Member of the New South Wales Legislative Assembly for Leppington
- Incumbent
- Assumed office 25 March 2023
- Preceded by: electorate established

Councillor of the City of Liverpool for North Ward
- In office 2016 – 15 December 2023

Personal details
- Party: Labor Party
- Alma mater: Western Sydney University

= Nathan Hagarty =

Australian politician

Nathan Matthew Hagarty is an Australian politician who has served as Government Whip in the New South Wales Legislative Assembly since 2023. He was elected a member of the Legislative Assembly representing Leppington for the Labor Party in 2023.

==Career==
Hagarty has a Bachelor of International Studies from Western Sydney University and holds numerous accreditations in project management and information and communications technology.

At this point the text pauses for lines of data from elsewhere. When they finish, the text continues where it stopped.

(** X30.  Undo and redo after a dispatch.  When the store is in step
    with its history and [dispatch] is given an action that the current
    game accepts, the new game state is put in the history right after the
    current one, the states that could be redone are dropped, and the
    store is still in step; [redo] then does nothing, [undo] brings the
    game state back to what it was before the dispatch, and [redo] after
    that [undo] gives the store as the dispatch left it. *)
Theorem store_dispatch_undo_redo (rnd : RandomSource)
  (store : GameStore.GameManagerState TState Game) (game : Game)
  (current : TState) (action : TAction) :
  inStep store ->
  GameStore.currentGame store = Some game ->
  GameStore.gameState store = Some current ->
  isValidAction game current action = true ->
  let after := GameStore.dispatch isValidAction applyAction rnd store action in
  inStep after /\
  GameStore.gameState after = Some (applyAction game rnd current action) /\
  GameStore.history after
  = firstn (Z.to_nat (GameStore.historyIndex store + 1)) (GameStore.history store)
    ++ [applyAction game rnd current action] /\
  GameStore.historyIndex after = GameStore.historyIndex store + 1 /\
  GameStore.redo after = after /\
  GameStore.gameState (GameStore.undo after) = Some current /\
  GameStore.redo (GameStore.undo after) = after.
Proof.
  intros [Hstate Hindex] Hgame Hcurrent Hvalid after.
  assert (Hidx : 0 <= GameStore.historyIndex store).
  { destruct (Z.ltb_spec (GameStore.historyIndex store) 0) as [Hneg | Hpos];
      trivial.
    rewrite Hcurrent in Hstate. unfold GameStore.historyAt in Hstate.
    destruct (Z.ltb_spec (GameStore.historyIndex store) 0); [discriminate | lia]. }
  set (new := applyAction game rnd current action).
  set (idx := GameStore.historyIndex store) in *.
  destruct (sliceTo_within (GameStore.history store) (idx + 1) ltac:(lia))
    as [Hslice Hlen].
  set (kept := firstn (Z.to_nat (idx + 1)) (GameStore.history store)) in *.
  assert (Hafter : after
                   = GameStore.mkGameManagerState (Some game) (Some new) None
                       (GameStore.hoveredPieceId store)
                       (GameStore.currentFace store) (GameStore.isPaused store)
                       (kept ++ [new]) (idx + 1)).
  { unfold after, GameStore.dispatch. rewrite Hgame, Hcurrent, Hvalid.
    cbn [negb]. cbv zeta. fold new idx. rewrite Hslice. f_equal.
    rewrite length_app. cbn [length]. rewrite <- Hslice, Hlen. lia. }
  assert (Hkept : length kept = Z.to_nat (idx + 1))
    by (rewrite <- Hslice; exact Hlen).
  assert (Hnew : GameStore.historyAt (kept ++ [new]) (idx + 1) = Some new).
  { replace (idx + 1) with (Z.of_nat (length kept)) by lia.
    apply historyAt_last. }
  assert (Hold : GameStore.historyAt (kept ++ [new]) idx = Some current).
  { rewrite historyAt_app_left by lia. unfold kept.
    rewrite historyAt_firstn by lia. congruence. }
  rewrite Hafter.
  split.
  { split; cbn [GameStore.gameState GameStore.history GameStore.historyIndex].
    - now rewrite Hnew.
    - rewrite length_app. cbn [length]. lia. }
  split; [reflexivity |]. split; [reflexivity |]. split; [reflexivity |].
  split.
  { unfold GameStore.redo. cbn [GameStore.history GameStore.historyIndex].
    rewrite length_app. cbn [length].
    destruct (Z.geb_spec (idx + 1) (Z.of_nat (length kept + 1) - 1));
      [reflexivity | lia]. }
  assert (Hundo : GameStore.undo
                    (GameStore.mkGameManagerState (Some game) (Some new) None
                       (GameStore.hoveredPieceId store)
                       (GameStore.currentFace store) (GameStore.isPaused store)
                       (kept ++ [new]) (idx + 1))
                  = GameStore.mkGameManagerState (Some game) (Some current) None
                      (GameStore.hoveredPieceId store)
                      (GameStore.currentFace store) (GameStore.isPaused store)
                      (kept ++ [new]) idx).
  { unfold GameStore.undo. cbn [GameStore.history GameStore.historyIndex
      GameStore.currentGame GameStore.hoveredPieceId GameStore.currentFace
      GameStore.isPaused].
    destruct (Z.leb_spec (idx + 1) 0); [lia |].
    replace (idx + 1 - 1) with idx by lia. now rewrite Hold. }
  rewrite Hundo. split; [reflexivity |].
  unfold GameStore.redo. cbn [GameStore.history GameStore.historyIndex
    GameStore.currentGame GameStore.hoveredPieceId GameStore.currentFace
    GameStore.isPaused].
  rewrite length_app. cbn [length].
  destruct (Z.geb_spec idx (Z.of_nat (length kept + 1) - 1)); [lia |].
  now rewrite Hnew.
Qed.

He has worked across the financial services, education and public sectors in operations, product management and information technology roles. Hagarty was formerly the Treasurer of Local Government NSW, chair at Western Sydney Migrant Resource Centre, and a Director at Settlement Services International. He is served as a Director of Active Super from 2021 until 2024.

===Politics===
Hagarty was elected to Liverpool City Council for the North Ward in 2016. He was named as Labor's mayoral candidate for Liverpool at the 2021 local election. He was unsuccessful but maintained his seat on Council. In 2021, he served as Chief of Staff for Member for Werriwa, Anne Stanley.

Hagarty was endorsed as the Labor candidate for the new seat of Leppington at the 2023 New South Wales state election and was elected to represent the seat.

In October 2023, Hagarty signed an open letter which condemned attacks against Israeli and Palestinian civilians during the Gaza war.